Problem to work on: In the entries below, find the line with "lineno : PyVal;" and the line with "(** The closing". Print those two and everything between them exactly, and nothing else.
^^^^
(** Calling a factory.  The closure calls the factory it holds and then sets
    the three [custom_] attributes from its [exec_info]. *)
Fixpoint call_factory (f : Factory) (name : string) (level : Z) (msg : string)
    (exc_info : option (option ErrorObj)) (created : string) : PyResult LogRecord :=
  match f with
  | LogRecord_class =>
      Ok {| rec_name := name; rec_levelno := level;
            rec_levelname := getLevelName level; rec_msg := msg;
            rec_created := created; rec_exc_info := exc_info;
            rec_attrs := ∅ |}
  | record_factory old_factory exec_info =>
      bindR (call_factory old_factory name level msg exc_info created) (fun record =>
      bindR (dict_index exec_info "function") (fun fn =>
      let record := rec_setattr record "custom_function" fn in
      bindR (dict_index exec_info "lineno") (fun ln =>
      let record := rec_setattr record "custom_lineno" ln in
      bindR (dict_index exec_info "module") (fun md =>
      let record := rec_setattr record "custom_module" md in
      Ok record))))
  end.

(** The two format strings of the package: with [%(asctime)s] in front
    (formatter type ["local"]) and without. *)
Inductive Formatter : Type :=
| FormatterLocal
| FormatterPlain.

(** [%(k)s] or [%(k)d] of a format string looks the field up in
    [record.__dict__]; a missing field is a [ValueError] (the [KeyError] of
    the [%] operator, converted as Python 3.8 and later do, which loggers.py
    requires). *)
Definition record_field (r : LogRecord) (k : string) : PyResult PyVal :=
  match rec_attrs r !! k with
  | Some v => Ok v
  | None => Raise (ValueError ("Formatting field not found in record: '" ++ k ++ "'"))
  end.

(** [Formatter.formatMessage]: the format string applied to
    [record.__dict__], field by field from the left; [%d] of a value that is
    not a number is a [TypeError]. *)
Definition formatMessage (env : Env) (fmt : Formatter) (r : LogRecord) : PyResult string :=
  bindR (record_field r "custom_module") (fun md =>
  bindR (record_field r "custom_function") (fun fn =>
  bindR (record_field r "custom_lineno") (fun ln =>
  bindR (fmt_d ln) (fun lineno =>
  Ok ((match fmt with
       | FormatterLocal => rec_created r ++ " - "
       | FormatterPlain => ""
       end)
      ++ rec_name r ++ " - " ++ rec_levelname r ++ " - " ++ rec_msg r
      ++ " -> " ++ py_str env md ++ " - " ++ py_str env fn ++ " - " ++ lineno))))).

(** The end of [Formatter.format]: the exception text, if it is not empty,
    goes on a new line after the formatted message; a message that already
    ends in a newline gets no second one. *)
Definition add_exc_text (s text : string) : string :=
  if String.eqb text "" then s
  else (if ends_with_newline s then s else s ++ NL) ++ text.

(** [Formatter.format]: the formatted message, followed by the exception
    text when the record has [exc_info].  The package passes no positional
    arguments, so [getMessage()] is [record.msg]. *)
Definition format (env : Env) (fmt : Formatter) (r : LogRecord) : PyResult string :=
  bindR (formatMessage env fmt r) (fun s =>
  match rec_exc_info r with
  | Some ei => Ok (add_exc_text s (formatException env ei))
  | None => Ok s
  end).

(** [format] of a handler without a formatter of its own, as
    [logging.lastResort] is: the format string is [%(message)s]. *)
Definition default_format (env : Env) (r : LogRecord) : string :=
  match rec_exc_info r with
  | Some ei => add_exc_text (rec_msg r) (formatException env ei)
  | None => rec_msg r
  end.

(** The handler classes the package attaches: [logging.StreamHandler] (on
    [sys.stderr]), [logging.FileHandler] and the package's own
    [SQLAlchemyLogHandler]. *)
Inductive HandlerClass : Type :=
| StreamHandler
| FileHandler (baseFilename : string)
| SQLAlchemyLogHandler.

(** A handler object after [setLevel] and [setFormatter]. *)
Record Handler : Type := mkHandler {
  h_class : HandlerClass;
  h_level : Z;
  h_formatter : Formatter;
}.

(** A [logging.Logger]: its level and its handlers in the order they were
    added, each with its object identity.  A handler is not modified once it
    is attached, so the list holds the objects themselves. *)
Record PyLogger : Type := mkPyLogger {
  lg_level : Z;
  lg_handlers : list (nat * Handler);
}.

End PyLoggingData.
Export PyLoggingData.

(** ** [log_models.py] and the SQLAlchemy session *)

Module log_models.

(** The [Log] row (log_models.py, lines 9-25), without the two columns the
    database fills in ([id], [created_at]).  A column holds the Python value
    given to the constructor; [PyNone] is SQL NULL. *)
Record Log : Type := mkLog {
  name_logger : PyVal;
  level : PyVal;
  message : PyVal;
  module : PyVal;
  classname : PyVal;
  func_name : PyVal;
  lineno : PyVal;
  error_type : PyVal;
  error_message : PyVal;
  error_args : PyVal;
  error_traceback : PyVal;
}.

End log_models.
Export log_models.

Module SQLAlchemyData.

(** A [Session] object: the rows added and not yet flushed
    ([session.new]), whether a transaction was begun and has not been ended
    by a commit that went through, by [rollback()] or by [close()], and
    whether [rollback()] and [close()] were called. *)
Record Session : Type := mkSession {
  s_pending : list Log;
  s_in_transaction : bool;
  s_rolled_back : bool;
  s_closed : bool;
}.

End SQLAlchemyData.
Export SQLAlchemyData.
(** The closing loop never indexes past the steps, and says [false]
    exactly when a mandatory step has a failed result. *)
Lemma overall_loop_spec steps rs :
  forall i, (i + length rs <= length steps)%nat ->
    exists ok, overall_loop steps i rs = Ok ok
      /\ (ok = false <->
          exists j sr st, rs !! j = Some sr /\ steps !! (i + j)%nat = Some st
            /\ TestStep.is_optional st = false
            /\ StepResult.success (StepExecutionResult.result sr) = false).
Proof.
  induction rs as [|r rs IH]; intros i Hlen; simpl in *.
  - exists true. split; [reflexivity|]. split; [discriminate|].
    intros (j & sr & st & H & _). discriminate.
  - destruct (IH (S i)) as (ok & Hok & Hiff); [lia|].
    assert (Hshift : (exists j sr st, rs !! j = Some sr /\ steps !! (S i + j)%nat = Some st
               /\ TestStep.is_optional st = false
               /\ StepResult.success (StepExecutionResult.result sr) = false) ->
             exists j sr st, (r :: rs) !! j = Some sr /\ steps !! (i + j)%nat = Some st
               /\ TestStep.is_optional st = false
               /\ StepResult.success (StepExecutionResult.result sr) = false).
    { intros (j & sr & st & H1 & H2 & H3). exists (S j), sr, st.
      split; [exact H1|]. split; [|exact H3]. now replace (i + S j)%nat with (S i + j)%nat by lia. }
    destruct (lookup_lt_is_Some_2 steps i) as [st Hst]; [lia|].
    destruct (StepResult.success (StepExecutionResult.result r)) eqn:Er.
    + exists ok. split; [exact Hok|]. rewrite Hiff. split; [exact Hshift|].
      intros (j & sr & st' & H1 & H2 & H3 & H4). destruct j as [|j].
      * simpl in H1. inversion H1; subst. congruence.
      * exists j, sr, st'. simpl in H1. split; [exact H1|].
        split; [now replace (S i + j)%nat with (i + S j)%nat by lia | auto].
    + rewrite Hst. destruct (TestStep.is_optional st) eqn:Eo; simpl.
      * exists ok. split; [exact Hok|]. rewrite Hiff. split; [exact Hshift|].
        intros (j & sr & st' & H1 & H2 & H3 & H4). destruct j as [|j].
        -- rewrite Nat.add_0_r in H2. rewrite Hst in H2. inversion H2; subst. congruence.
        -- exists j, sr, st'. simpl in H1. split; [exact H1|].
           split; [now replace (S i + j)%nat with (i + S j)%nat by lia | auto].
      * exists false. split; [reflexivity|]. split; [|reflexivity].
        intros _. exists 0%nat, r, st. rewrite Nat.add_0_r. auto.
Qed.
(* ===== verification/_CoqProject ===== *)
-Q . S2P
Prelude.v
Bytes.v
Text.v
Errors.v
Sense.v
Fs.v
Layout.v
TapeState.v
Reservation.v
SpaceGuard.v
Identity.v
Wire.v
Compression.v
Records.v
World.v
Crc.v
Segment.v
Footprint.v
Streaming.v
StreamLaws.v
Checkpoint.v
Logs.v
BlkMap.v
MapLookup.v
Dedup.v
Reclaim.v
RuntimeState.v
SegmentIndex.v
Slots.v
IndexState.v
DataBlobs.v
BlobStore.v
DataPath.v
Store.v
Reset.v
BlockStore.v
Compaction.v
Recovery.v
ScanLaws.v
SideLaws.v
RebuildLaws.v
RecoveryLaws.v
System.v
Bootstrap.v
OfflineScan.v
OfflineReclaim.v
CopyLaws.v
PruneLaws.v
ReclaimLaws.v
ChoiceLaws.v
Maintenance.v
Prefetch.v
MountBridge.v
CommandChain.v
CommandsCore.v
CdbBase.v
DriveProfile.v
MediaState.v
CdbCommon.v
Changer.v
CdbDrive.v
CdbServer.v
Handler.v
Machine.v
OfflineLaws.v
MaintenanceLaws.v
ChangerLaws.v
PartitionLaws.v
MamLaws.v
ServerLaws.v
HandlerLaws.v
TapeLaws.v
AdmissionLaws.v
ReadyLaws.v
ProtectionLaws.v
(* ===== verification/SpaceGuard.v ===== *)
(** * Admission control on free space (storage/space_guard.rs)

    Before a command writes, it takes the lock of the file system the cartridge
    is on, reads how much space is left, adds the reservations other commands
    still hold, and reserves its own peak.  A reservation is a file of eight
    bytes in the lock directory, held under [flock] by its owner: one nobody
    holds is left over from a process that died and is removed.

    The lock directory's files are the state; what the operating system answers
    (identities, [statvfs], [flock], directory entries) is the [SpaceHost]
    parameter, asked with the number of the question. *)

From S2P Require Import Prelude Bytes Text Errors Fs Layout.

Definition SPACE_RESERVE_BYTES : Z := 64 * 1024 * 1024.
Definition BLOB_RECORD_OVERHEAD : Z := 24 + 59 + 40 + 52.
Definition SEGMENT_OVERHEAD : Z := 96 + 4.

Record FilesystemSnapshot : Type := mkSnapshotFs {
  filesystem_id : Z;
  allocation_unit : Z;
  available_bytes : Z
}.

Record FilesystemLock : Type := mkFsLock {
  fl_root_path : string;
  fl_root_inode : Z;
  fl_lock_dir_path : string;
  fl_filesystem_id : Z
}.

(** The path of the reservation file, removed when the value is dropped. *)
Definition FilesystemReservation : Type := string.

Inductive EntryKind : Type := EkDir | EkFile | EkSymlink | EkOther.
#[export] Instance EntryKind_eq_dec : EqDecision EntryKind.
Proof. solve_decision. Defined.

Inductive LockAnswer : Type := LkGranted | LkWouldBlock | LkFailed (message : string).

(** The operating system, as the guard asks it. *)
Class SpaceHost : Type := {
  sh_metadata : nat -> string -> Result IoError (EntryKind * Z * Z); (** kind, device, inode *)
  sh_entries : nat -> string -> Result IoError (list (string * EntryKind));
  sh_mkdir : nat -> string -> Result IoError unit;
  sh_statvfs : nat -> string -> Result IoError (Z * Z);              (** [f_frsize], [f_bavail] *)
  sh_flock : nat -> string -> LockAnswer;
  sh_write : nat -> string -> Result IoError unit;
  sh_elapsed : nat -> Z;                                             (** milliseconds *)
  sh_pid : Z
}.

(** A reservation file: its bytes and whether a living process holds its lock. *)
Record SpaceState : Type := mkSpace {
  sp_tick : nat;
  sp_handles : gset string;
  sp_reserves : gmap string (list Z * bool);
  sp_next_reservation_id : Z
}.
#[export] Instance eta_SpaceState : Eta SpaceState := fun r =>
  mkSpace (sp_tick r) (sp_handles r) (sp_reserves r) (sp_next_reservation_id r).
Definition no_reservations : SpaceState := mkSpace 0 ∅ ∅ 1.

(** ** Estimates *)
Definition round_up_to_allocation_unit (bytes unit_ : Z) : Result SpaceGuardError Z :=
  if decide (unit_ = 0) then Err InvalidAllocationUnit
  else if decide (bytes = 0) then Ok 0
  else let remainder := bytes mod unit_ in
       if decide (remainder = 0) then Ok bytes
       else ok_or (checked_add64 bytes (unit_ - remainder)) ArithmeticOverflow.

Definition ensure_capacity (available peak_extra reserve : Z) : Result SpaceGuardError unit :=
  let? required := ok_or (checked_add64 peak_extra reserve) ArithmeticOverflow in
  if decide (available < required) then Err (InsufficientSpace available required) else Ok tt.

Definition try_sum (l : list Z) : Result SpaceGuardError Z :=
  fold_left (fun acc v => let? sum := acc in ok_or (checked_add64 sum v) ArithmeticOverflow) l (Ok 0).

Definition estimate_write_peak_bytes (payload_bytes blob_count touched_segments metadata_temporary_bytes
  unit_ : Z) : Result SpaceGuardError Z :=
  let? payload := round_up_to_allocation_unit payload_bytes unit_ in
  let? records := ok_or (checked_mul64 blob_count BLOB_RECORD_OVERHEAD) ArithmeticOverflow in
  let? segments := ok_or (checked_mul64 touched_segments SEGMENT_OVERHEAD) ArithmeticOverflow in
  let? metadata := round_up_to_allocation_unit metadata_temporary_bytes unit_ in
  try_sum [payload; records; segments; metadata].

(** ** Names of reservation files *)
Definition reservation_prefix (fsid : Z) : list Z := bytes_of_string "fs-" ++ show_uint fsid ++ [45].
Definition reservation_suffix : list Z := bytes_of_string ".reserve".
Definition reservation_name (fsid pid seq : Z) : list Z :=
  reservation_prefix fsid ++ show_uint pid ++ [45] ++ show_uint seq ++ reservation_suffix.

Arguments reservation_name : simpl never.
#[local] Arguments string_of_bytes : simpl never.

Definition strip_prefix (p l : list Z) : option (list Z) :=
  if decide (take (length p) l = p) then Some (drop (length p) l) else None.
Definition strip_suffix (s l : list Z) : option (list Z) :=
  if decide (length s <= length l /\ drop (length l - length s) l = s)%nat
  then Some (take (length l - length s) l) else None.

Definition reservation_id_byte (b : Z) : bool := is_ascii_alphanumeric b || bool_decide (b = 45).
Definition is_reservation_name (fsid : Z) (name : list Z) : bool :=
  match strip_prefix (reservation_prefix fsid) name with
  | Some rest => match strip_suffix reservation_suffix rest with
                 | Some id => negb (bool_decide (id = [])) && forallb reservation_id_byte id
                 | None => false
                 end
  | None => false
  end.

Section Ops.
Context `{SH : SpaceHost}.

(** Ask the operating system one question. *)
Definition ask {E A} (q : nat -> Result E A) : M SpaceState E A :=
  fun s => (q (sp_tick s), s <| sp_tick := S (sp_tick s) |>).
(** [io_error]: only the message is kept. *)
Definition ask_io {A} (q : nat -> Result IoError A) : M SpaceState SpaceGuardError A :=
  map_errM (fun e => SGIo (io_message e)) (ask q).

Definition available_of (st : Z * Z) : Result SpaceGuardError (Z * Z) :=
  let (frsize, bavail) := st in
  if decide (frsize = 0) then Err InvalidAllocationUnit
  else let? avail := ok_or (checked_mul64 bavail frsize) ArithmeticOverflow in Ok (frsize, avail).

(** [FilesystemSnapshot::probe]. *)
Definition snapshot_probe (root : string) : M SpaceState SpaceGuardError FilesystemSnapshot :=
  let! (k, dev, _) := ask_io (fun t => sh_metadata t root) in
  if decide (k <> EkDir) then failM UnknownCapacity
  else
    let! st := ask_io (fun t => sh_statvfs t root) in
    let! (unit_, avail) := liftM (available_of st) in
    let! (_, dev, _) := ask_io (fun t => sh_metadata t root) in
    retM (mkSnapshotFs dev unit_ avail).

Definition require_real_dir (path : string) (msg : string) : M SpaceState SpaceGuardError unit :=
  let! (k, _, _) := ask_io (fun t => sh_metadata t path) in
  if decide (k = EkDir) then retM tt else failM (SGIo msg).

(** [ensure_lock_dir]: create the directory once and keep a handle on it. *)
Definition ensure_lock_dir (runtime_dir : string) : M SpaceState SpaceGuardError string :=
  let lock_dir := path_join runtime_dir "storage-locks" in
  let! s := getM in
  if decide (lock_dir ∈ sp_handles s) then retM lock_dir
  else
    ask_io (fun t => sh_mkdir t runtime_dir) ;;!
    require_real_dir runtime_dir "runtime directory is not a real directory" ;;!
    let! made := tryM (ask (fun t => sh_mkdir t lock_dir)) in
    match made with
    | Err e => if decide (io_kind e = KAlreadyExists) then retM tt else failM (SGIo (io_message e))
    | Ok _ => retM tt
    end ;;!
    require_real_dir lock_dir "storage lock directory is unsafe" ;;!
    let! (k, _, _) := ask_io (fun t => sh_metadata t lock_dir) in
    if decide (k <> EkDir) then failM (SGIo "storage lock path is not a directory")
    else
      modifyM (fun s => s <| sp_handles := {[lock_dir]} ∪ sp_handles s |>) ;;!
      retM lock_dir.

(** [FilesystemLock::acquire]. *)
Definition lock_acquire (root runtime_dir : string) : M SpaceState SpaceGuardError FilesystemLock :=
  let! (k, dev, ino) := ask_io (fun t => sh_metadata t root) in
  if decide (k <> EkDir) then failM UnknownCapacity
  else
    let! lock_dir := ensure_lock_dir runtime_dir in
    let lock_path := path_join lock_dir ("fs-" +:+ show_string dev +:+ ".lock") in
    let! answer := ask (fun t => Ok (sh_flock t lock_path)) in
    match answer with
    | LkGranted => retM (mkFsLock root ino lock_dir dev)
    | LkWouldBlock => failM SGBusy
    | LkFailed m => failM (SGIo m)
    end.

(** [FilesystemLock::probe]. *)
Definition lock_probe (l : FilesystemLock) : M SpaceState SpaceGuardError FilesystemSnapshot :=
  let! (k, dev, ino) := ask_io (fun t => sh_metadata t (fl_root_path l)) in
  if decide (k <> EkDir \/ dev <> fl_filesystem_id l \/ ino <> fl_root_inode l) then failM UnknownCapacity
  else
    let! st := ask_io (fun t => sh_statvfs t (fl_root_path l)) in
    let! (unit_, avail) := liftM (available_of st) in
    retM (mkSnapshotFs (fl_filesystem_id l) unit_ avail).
^^^^
Result:
  lineno : PyVal;
  error_type : PyVal;
  error_message : PyVal;
  error_args : PyVal;
  error_traceback : PyVal;
}.

End log_models.
Export log_models.

Module SQLAlchemyData.

(** A [Session] object: the rows added and not yet flushed
    ([session.new]), whether a transaction was begun and has not been ended
    by a commit that went through, by [rollback()] or by [close()], and
    whether [rollback()] and [close()] were called. *)
Record Session : Type := mkSession {
  s_pending : list Log;
  s_in_transaction : bool;
  s_rolled_back : bool;
  s_closed : bool;
}.

End SQLAlchemyData.
Export SQLAlchemyData.
(** The closing loop never indexes past the steps, and says [false]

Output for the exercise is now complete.